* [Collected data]
##############################

(* ===== verification/JsonStruct.v ===== *)
(** Go structs as JSON objects: json.Unmarshal into a struct whose fields are found by
    their names, and texts that Marshal's compact leaves as they are. *)

From S2P Require Import Prelude WalRecord Json JsonValue JsonLine.
From Stdlib Require String.

Local Open Scope Z_scope.

(** ** json.Unmarshal into a struct *)

(** foldName: letters that differ in case only are the same; two characters outside
    ASCII (U+017F and U+212A) fold to ASCII letters. *)
Definition upper (c : ascii) : ascii :=
  if (97 <=? code c) && (code c <=? 122) then char (code c - 32) else c.

Fixpoint fold_name (k : bytes) : bytes :=
  match k with
  | [] => []
  | c :: k1 =>
    match k1 with
    | c1 :: k2 =>
      if (code c =? 197) && (code c1 =? 191) then "S"%char :: fold_name k2
      else
        match k2 with
        | c2 :: k3 =>
          if (code c =? 226) && (code c1 =? 132) && (code c2 =? 170)
          then "K"%char :: fold_name k3
          else upper c :: fold_name k1
        | [] => upper c :: fold_name k1
        end
    | [] => [upper c]
    end
  end.

Definition null_text : bytes := bytes_of "null".

Section struct.
(** The fields of the struct with their names, and how the text of a value is stored in
    a field: [None] for a value of another type. *)
Context {F R : Type} (names : list (string * F)) (store : F → bytes → R → option R).

(** The field of a key: by its exact name, else by its folded name. *)
Definition find_in (key : bytes) : option F :=
  match List.find (λ nf, bool_decide (bytes_of nf.1 = key)) names with
  | Some nf => Some nf.2
  | None =>
    nf ← List.find (λ nf, bool_decide (fold_name (bytes_of nf.1) = fold_name key)) names;
    Some nf.2
  end.

(** The members one after the other; those of unknown names are skipped. *)
Fixpoint decode_members (ms : list (bytes * bytes)) (r : R) : option R :=
  match ms with
  | [] => Some r
  | (k, v) :: ms =>
    key ← unquote k;
    r ← match find_in key with Some f => store f v r | None => Some r end;
    decode_members ms r
  end.

(** json.Unmarshal(b, &r); null leaves the struct alone. *)
Definition decode_struct (b : bytes) (r : R) : option R :=
  if Valid b then
    match skip_lit null_text (skip_ws b) with
    | Some _ => Some r
    | None => ms ← object_members (skip_ws b); decode_members ms r
    end
  else None.

(** ** Members that are written are read back *)

(** A name that is written as it is. *)
Definition plain_name (name : string) (f : F) : Prop :=
  (∀ t, skip_string (bytes_of name ++ dquote :: t) = Some t) ∧
  unquote (bytes_of name) = Some (bytes_of name) ∧ find_in (bytes_of name) = Some f.

Lemma decode_member name f v ms r r' :
  plain_name name f → store f v r = Some r' →
  decode_members ((bytes_of name, v) :: ms) r = decode_members ms r'.
Proof.
  intros (_ & Hu & Hf) Hs. cbn [decode_members]. rewrite Hu.
  cbn [mbind option_bind]. rewrite Hf, Hs. done.
Qed.

Lemma decode_written ms r :
  ms ≠ [] → Forall (good_member (maxNestingDepth - 1)) ms →
  decode_struct (written_object ms) r = decode_members ms r.
Proof.
  intros Hne Hg. unfold decode_struct.
  assert (Valid (written_object ms) = true) as -> by by apply Valid_written.
  change (skip_ws (written_object ms)) with (written_object ms).
  change (skip_lit null_text (written_object ms)) with (@None bytes).
  by rewrite (object_members_written (maxNestingDepth - 1)).
Qed.
End struct.

Ltac field_in := repeat (apply elem_of_cons; first [left; reflexivity | right]).

(** ** Strings *)

Definition utf8 (s : string) : bool := utf8_Valid (bytes_of s).

Lemma bytes_of_inv s : String.string_of_list_ascii (bytes_of s) = s.
Proof. apply String.string_of_list_ascii_of_string. Qed.

Lemma unquote_text_quote p : utf8_Valid p = true → unquote_text (quote p) = Some p.
Proof.
  intros Hs. unfold unquote_text, quote. rewrite Ascii.eqb_refl, removelast_last.
  by apply unquote_quote_body.
Qed.

(** Texts of plain characters and micro signs, which are written as they are. *)
Inductive plain_text : bytes → Prop :=
  | plain_nil : plain_text []
  | plain_cons c p : plain_char c = true → plain_text p → plain_text (c :: p)
  | plain_micro p : plain_text p → plain_text (char 194 :: char 181 :: p).

Lemma Forall_plain p : Forall plain_char p → plain_text p.
Proof. induction 1; constructor; [by apply Is_true_true|done]. Qed.

Lemma plain_text_quote p : plain_text p → utf8_Valid p = true ∧ quote_body p = p.
Proof.
  induction 1 as [|c p Hc _ [IHu IHq]|p _ [IHu IHq]]; [done|..].
  - apply plain_char_facts in Hc as (Hf & Hq & _). cbn [utf8_Valid quote_body].
    rewrite Hf, Hq. split; [done|]. cbn. by rewrite IHq.
  - split; [exact IHu|].
    change (quote_body (char 194 :: char 181 :: p)) with (char 194 :: char 181 :: quote_body p).
    by rewrite IHq.
Qed.

(** ** Texts that are compact *)

Definition compact_ok (v : bytes) : Prop :=
  ∀ t, compact_from Outside (v ++ t) = v ++ compact_from Outside t.

Lemma compact_ok_nil : compact_ok [].
Proof. done. Qed.

Lemma compact_ok_app p q : compact_ok p → compact_ok q → compact_ok (p ++ q).
Proof. intros Hp Hq t. by rewrite <-!app_assoc, Hp, Hq. Qed.

Lemma compact_ok_cons c p :
  html c = false → code c ≠ 226 → is_ws c = false → Ascii.eqb c dquote = false →
  compact_ok p → compact_ok (c :: p).
Proof.
  intros Hh Hc Hw Hq Hp t. cbn [app]. rewrite compact_cons by done. cbn [kept next_mode].
  by rewrite Hw, Hq, Hp.
Qed.

Lemma compact_ok_compact v : compact_ok v → compact v = v.
Proof.
  intros Hv. specialize (Hv []). change (compact_from Outside []) with (@nil ascii) in Hv.
  by rewrite !app_nil_r in Hv.
Qed.

Lemma compact_in_string p q :
  plain_text p → compact_from InString (p ++ dquote :: q) = p ++ dquote :: compact_from Outside q.
Proof.
  induction 1 as [|c p Hc _ IH|p _ IH]; [cbn [app]; by rewrite compact_cons|..].
  - apply plain_char_facts in Hc as (_ & _ & Hh & Hq & Hb & Hc).
    cbn [app]. rewrite compact_cons by done. cbn [kept next_mode]. by rewrite Hq, Hb, IH.
  - cbn [app]. rewrite !compact_cons by done.
    change (kept InString (char 194)) with [char 194].
    change (next_mode InString (char 194)) with InString.
    change (kept InString (char 181)) with [char 181].
    change (next_mode InString (char 181)) with InString. by rewrite IH.
Qed.

Lemma compact_ok_quote p : plain_text p → compact_ok (quote p).
Proof.
  intros Hp t. unfold quote. destruct (plain_text_quote p Hp) as [_ ->]. cbn [app].
  rewrite compact_cons by done. rewrite <-!app_assoc. cbn [app].
  change (next_mode Outside dquote) with InString. by rewrite compact_in_string.
Qed.

Lemma compact_ok_digits ds : Forall is_digit ds → compact_ok ds.
Proof.
  induction 1 as [|c ds Hc _ IH]; [apply compact_ok_nil|].
  destruct c as [[] [] [] [] [] [] [] []]; try done; by apply compact_ok_cons.
Qed.

Lemma compact_ok_FormatInt n : - 2 ^ 63 ≤ n < 2 ^ 63 → compact_ok (FormatInt n).
Proof.
  intros Hn. destruct (FormatInt_spec n Hn) as (c & ds & -> & _ & Hd & _).
  apply compact_ok_app; [|by apply compact_ok_digits].
  destruct (n <? 0); [by apply compact_ok_cons|apply compact_ok_nil].
Qed.

(** A member with a plain key. *)
Lemma compact_ok_member k v :
  plain_text k → compact_ok v → compact_ok (written_member (k, v)).
Proof.
  intros Hk Hv t. unfold written_member. cbn [fst snd].
  destruct (plain_text_quote k Hk) as [_ Hq].
  assert (dquote :: k ++ dquote :: ":"%char :: v = quote k ++ ":"%char :: v) as ->.
  { unfold quote. rewrite Hq. cbn [app]. by rewrite <-app_assoc. }
  apply compact_ok_app; [by apply compact_ok_quote|]. by apply compact_ok_cons.
Qed.

Lemma compact_ok_written ms :
  Forall (λ m, plain_text m.1 ∧ compact_ok m.2) ms → compact_ok (written_object ms).
Proof.
  intros Hms. unfold written_object. apply compact_ok_cons; [done..|].
  apply compact_ok_app; [|by apply compact_ok_cons, compact_ok_nil].
  induction Hms as [|[k v] ms [Hk Hv] Hms IH]; [apply compact_ok_nil|].
  destruct ms as [|m' ms]; [by apply compact_ok_member|].
  change (compact_ok (written_member (k, v) ++ ","%char :: written_members (m' :: ms))).
  apply compact_ok_app; [by apply compact_ok_member|]. by apply compact_ok_cons.
Qed.

(** ** A text that can be the value of a raw message *)

Definition plain_json (v : bytes) : Prop :=
  bare (maxNestingDepth - 1) v ∧ compact v = v.

#[export] Instance plain_json_dec v : Decision (plain_json v).
Proof. unfold plain_json. apply _. Defined.

Lemma Valid_plain v : plain_json v → Valid v = true.
Proof.
  intros [Hb _]. unfold Valid, Valid_at.
  pose proof (bare_skip_ws _ v [] Hb) as Hw. rewrite app_nil_r in Hw. rewrite Hw.
  pose proof (bare_value_end _ v [] Hb ltac:(done) I) as Hv. rewrite app_nil_r in Hv.
  by rewrite Hv.
Qed.

Lemma written_bare depth ms :
  0 < depth → ms ≠ [] → Forall (good_member (depth - 1)) ms → bare depth (written_object ms).
Proof.
  intros Hd Hne Hg. unfold bare, value_end, written_object.
  cbn [skip_value]. rewrite (proj2 (Z.leb_gt _ _)) by lia. cbn [Ascii.eqb Bool.eqb].
  destruct ms as [|m ms]; [done|].
  rewrite skip_ws_written, after_written. rewrite skip_written_members; [done|done|done|].
  cbn [length]. rewrite length_app. lia.
Qed.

##############################

* [Activity] All that should be written out is the stretch of lines above between the one holding "Proof. intros Hp" and the one holding "- apply plain_char_facts in Hc as (_", inclusive, exactly as given.

* [Your response]
Proof. intros Hp Hq t. by rewrite <-!app_assoc, Hp, Hq. Qed.

Lemma compact_ok_cons c p :
  html c = false → code c ≠ 226 → is_ws c = false → Ascii.eqb c dquote = false →
  compact_ok p → compact_ok (c :: p).
Proof.
  intros Hh Hc Hw Hq Hp t. cbn [app]. rewrite compact_cons by done. cbn [kept next_mode].
  by rewrite Hw, Hq, Hp.
Qed.

Lemma compact_ok_compact v : compact_ok v → compact v = v.
Proof.
  intros Hv. specialize (Hv []). change (compact_from Outside []) with (@nil ascii) in Hv.
  by rewrite !app_nil_r in Hv.
Qed.

Lemma compact_in_string p q :
  plain_text p → compact_from InString (p ++ dquote :: q) = p ++ dquote :: compact_from Outside q.
Proof.
  induction 1 as [|c p Hc _ IH|p _ IH]; [cbn [app]; by rewrite compact_cons|..].
  - apply plain_char_facts in Hc as (_ & _ & Hh & Hq & Hb & Hc).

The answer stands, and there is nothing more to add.